Note de production :
Le COSEPAC remercie Anne Gunn, Kim Poole et Don Russell d’avoir rédigé le rapport de situation sur le caribou (Rangifer tarandus), population de la toundra, au Canada, aux termes d’un marché conclu avec Environnement et Changement climatique Canada. La supervision et la révision du rapport ont été assurées par Justina Ray, coprésidente du Sous-comité de spécialistes des mammifères terrestres, avec l’appui des membres de ce sous-comité.
Pour obtenir des exemplaires supplémentaires, s’adresser au :
Secrétariat du COSEPAC
a/s Service canadien de la faune
Environnement et Changement climatique Canada
Ottawa (Ontario)
K1A 0H3
Tél. : 819-938-4125
Téléc. : 819-938-3984
Courriel : ec.cosepac-cosewic.ec@canada.ca
Website: COSEPAC
Also available in English under the title COSEWIC Assessment and Status Report on the Caribou Rangifer tarandus, Barren-ground population, in Canada.

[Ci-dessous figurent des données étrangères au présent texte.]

(** X3.  [insertRow(i)] with [0 <= i <= size] puts a row at position [i]
    whose seven texts are empty and whose background is white
    (0xffffffff), as the row itself and the reads of its cells show: the
    background role reads the colour 4294967295 and the display role of
    each of the seven columns reads the empty text.  The rows before [i]
    stay where they are, the rows from [i] on move down by one, and the
    insertion of row [i] is what is announced. *)
Theorem TablePrintModel_insertRow_position
    (m : TablePrintModel.model) (i : Z) :
  0 <= i <= Z.of_nat (length (TablePrintModel.list m)) ->
  TablePrintModel.list (TablePrintModel.insertRow i m) !! Z.to_nat i
  = Some (TablePrintModel.mkItem [] [] [] [] [] [] [] 4294967295)
  /\ (forall c, 0 <= c ->
      TablePrintModel.data (TablePrintModel.insertRow i m) (cell_at i c)
        Qt.BackgroundRole
      = Ok (TablePrintModel.Color 4294967295))
  /\ (forall c, 0 <= c <= 6 ->
      TablePrintModel.data (TablePrintModel.insertRow i m) (cell_at i c)
        Qt.DisplayRole
      = Ok (TablePrintModel.Text []))
  /\ (forall j, (j < Z.to_nat i)%nat ->
      TablePrintModel.list (TablePrintModel.insertRow i m) !! j
      = TablePrintModel.list m !! j)
  /\ (forall j, (Z.to_nat i <= j)%nat ->
      TablePrintModel.list (TablePrintModel.insertRow i m) !! S j
      = TablePrintModel.list m !! j)
  /\ TablePrintModel.events (TablePrintModel.insertRow i m)
     = TablePrintModel.events m
       ++ [RowsAboutToBeInserted i i; RowsInserted i i].
Proof.
  intros Hi.
  assert (TablePrintModel.list (TablePrintModel.insertRow i m) !! Z.to_nat i
          = Some (TablePrintModel.mkItem [] [] [] [] [] [] [] 4294967295))
    as Hrow.
  { unfold TablePrintModel.insertRow, TablePrintModel.QList_insert.
    rewrite (proj2 (Z.eqb_neq i (-1))) by lia. simpl.
    destruct (Z.leb_spec i 0) as [H0|H0].
    - by replace (Z.to_nat i) with 0%nat by lia.
    - rewrite lookup_app_r by (rewrite length_take; lia).
      rewrite length_take.
      by replace (Z.to_nat i - _)%nat with 0%nat by lia. }
  split; [exact Hrow|]. split; [|split].
  - intros c Hc. unfold TablePrintModel.data, isValid. simpl.
    rewrite (proj2 (Z.leb_le 0 i)), (proj2 (Z.leb_le 0 c)) by lia. simpl.
    unfold QList_at. rewrite (proj2 (Z.ltb_ge _ _)) by lia.
    rewrite Hrow. reflexivity.
  - intros c Hc.
    apply (TablePrintModel_data_text _ i c
             (TablePrintModel.mkItem [] [] [] [] [] [] [] 4294967295));
      [lia | lia | exact Hrow |].
    assert (c = 0 \/ c = 1 \/ c = 2 \/ c = 3 \/ c = 4 \/ c = 5 \/ c = 6)
      as [-> | [-> | [-> | [-> | [-> | [-> | ->]]]]]] by lia; reflexivity.
  - unfold TablePrintModel.insertRow, TablePrintModel.QList_insert.
    rewrite (proj2 (Z.eqb_neq i (-1))) by lia. simpl.
    destruct (Z.leb_spec i 0) as [H0|H0].
    + replace (Z.to_nat i) with 0%nat by lia.
      split; [intros j Hj; lia|]. split; [|done].
      intros j _. done.
    + split; [|split; [|done]].
      * intros j Hj. rewrite lookup_app_l by (rewrite length_take; lia).
        by rewrite lookup_take_lt.
      * intros j Hj. rewrite lookup_app_r by (rewrite length_take; lia).
        rewrite length_take.
        replace (S j - _)%nat with (S (j - Z.to_nat i)) by lia.
        simpl. rewrite lookup_drop. f_equal. lia.
Qed.

(** The theorem at an insertion in front of the only row of a table. *)
Lemma TablePrintModel_insertRow_position_witness :
  TablePrintModel.list (TablePrintModel.insertRow 0 one_row_table)
  = [TablePrintModel.mkItem [] [] [] [] [] [] [] 4294967295;
     TablePrintModel.mkItem [] [] [] [] [] [] [] 4294967295]
  /\ TablePrintModel.list (TablePrintModel.insertRow 0 one_row_table)
     !! Z.to_nat 0
     = Some (TablePrintModel.mkItem [] [] [] [] [] [] [] 4294967295)
  /\ (forall c, 0 <= c ->
      TablePrintModel.data (TablePrintModel.insertRow 0 one_row_table)
        (cell_at 0 c) Qt.BackgroundRole
      = Ok (TablePrintModel.Color 4294967295))
  /\ (forall c, 0 <= c <= 6 ->
      TablePrintModel.data (TablePrintModel.insertRow 0 one_row_table)
        (cell_at 0 c) Qt.DisplayRole
      = Ok (TablePrintModel.Text []))
  /\ (forall j, (j < Z.to_nat 0)%nat ->
      TablePrintModel.list (TablePrintModel.insertRow 0 one_row_table) !! j
      = TablePrintModel.list one_row_table !! j)
  /\ (forall j, (Z.to_nat 0 <= j)%nat ->
      TablePrintModel.list (TablePrintModel.insertRow 0 one_row_table) !! S j
      = TablePrintModel.list one_row_table !! j)
  /\ TablePrintModel.events (TablePrintModel.insertRow 0 one_row_table)
     = TablePrintModel.events one_row_table
       ++ [RowsAboutToBeInserted 0 0; RowsInserted 0 0].
Proof.
  split; [reflexivity|].
  apply (TablePrintModel_insertRow_position one_row_table 0).
  simpl. lia.
Defined.

Lemma QList_at_insert_eq {A : Type} (l : list A) (i : Z) (x y : A) :
  0 <= i -> l !! Z.to_nat i = Some x ->
  QList_at (<[Z.to_nat i := y]> l) i = Ok y.
Proof.
  intros Hi Hx. unfold QList_at. rewrite (proj2 (Z.ltb_ge _ _)) by lia.
  rewrite list_lookup_insert_eq by (eapply lookup_lt_Some; eauto). done.
Qed.

Lemma QList_at_insert_ne {A : Type} (l : list A) (i j : Z) (y : A) :
  0 <= i -> i <> j -> QList_at (<[Z.to_nat i := y]> l) j = QList_at l j.
Proof.
  intros Hi Hne. unfold QList_at. destruct (j <? 0) eqn:Hj; [done|].
  rewrite list_lookup_insert_ne by lia. done.
Qed.

Lemma write_step (m : TablePrintModel.model) (r col : Z) (v : QVariant)
    (it : TablePrintModel.TablePrintItem) :
  0 <= r -> 0 <= col <= 6 ->
  TablePrintModel.list m !! Z.to_nat r = Some it ->
  TablePrintModel.setData m (cell_at r col) v Qt.DisplayRole
  = Ok (true,
        TablePrintModel.set_list
          (<[Z.to_nat r := TablePrintModel.store_from col v it]>
             (TablePrintModel.list m)) m).
Proof.
  intros Hr Hcol Hit.
  apply (TablePrintModel_setData_display m (cell_at r col) v it); simpl;
    [|lia|done].
  unfold isValid. simpl.
  rewrite (proj2 (Z.leb_le 0 r)), (proj2 (Z.leb_le 0 col)) by lia. done.
Qed.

Illustration/photo de la couverture :
Caribou - Photo : A. Gunn.
COSEPAC Sommaire de l’évaluation
Sommaire de l’évaluation - novembre 2016
- Nom commun
- Caribou - population de la toundra
- Nom scientifique
- Rangifer tarandus
- Statut
- Menacée
- Justification de la désignation
- Les individus de cette population donnent naissance à ses petits dans la toundra arctique ouverte, et la plupart des sous-populations (hardes) hivernent dans de vastes forêts subarctiques. Bien connue pour ses grands regroupements, ses longues migrations, et son importante valeur culturelle et sociale pour les peuples autochtones du Nord et autres Canadiens, ses 14 ou 15 sous-populations se trouvent du nord-est de l’Alaska à l’ouest de la baie d’Hudson et sur l’île de Baffin. Comptant plus de 2 millions d’individus au début des années 1990, la population actuelle est estimée à environ 800 000 individus. La plupart des sous-populations ont connu un déclin dramatique, mais deux d’entre elles sont en croissance, incluant la harde de caribous de la Porcupine. Pour 70 % de la population qui présentent suffisamment de données pour quantifier les tendances, le déclin est estimé à 56 % au cours des trois dernières générations (depuis 1989), dont plusieurs des plus grandes hardes ayant fait l’objet, depuis leurs effectifs les plus élevés, d’un déclin supérieur à 80 %. Les données de relevés disponibles pour un autre 25 % de la population totale indiquent également des déclins. Des indications obtenues des peuples autochtones locaux et des études scientifiques portent à croire que les effectifs de la plupart des hardes ont subi des fluctuations naturelles par le passé; cependant, les données démographiques disponibles n’indiquent aucun signe de rétablissement rapide en ce moment, et les menaces cumulatives sont sans précédent historique. Le statut répond aux critères de la catégorie « en voie de disparition » en raison d’une réduction des effectifs supérieure ou égale à 50%, mais la catégorie « menacée » est recommandée car, dans l’ensemble, cette population ne semble pas faire face actuellement à une disparition imminente. Malgré des déclins inquiétants dans la majeure partie de l’aire de répartition, l’abondance numérique actuelle de la harde de caribous de la Porcupine et la prise de nombreuses mesures de gestion par les gouvernements, les conseils de gestion des ressources fauniques, et les communautés appuient la catégorie « menacée » en tant qu’un statut de conservation plus approprié. La situation de ces sous-populations devra faire l’objet d’un étroit suivi et pourrait justifier une réévaluation d’ici cinq ans.
- Répartition
- Yukon, Territoires-du-Nord-Ouest, Nunavut, Alberta, Saskatchewan, Manitoba
- Historique du statut
- Espèce désignée « menacée » en novembre 2016.
COSEPAC
Résumé
Caribou
Rangifer tarandus
Population de la toundra
Description et importance de l’espèce sauvage
Tous les caribous et rennes du monde ne constituent qu’une seule espèce de cervidés (Rangifer tarandus) et sont présents dans les régions arctiques et subarctiques ainsi que dans les forêts du Nord. Le caribou de la toundra se distingue par de longues migrations et un comportement très grégaire, se déplaçant souvent en groupes de plusieurs centaines ou de plusieurs milliers d’individus. En tant qu’herbivore de taille relativement grande avec une vaste aire de répartition et un effectif élevé, le caribou de la toundra constitue une population clé qui joue un rôle écologique et culturel important dans les écosystèmes nordiques.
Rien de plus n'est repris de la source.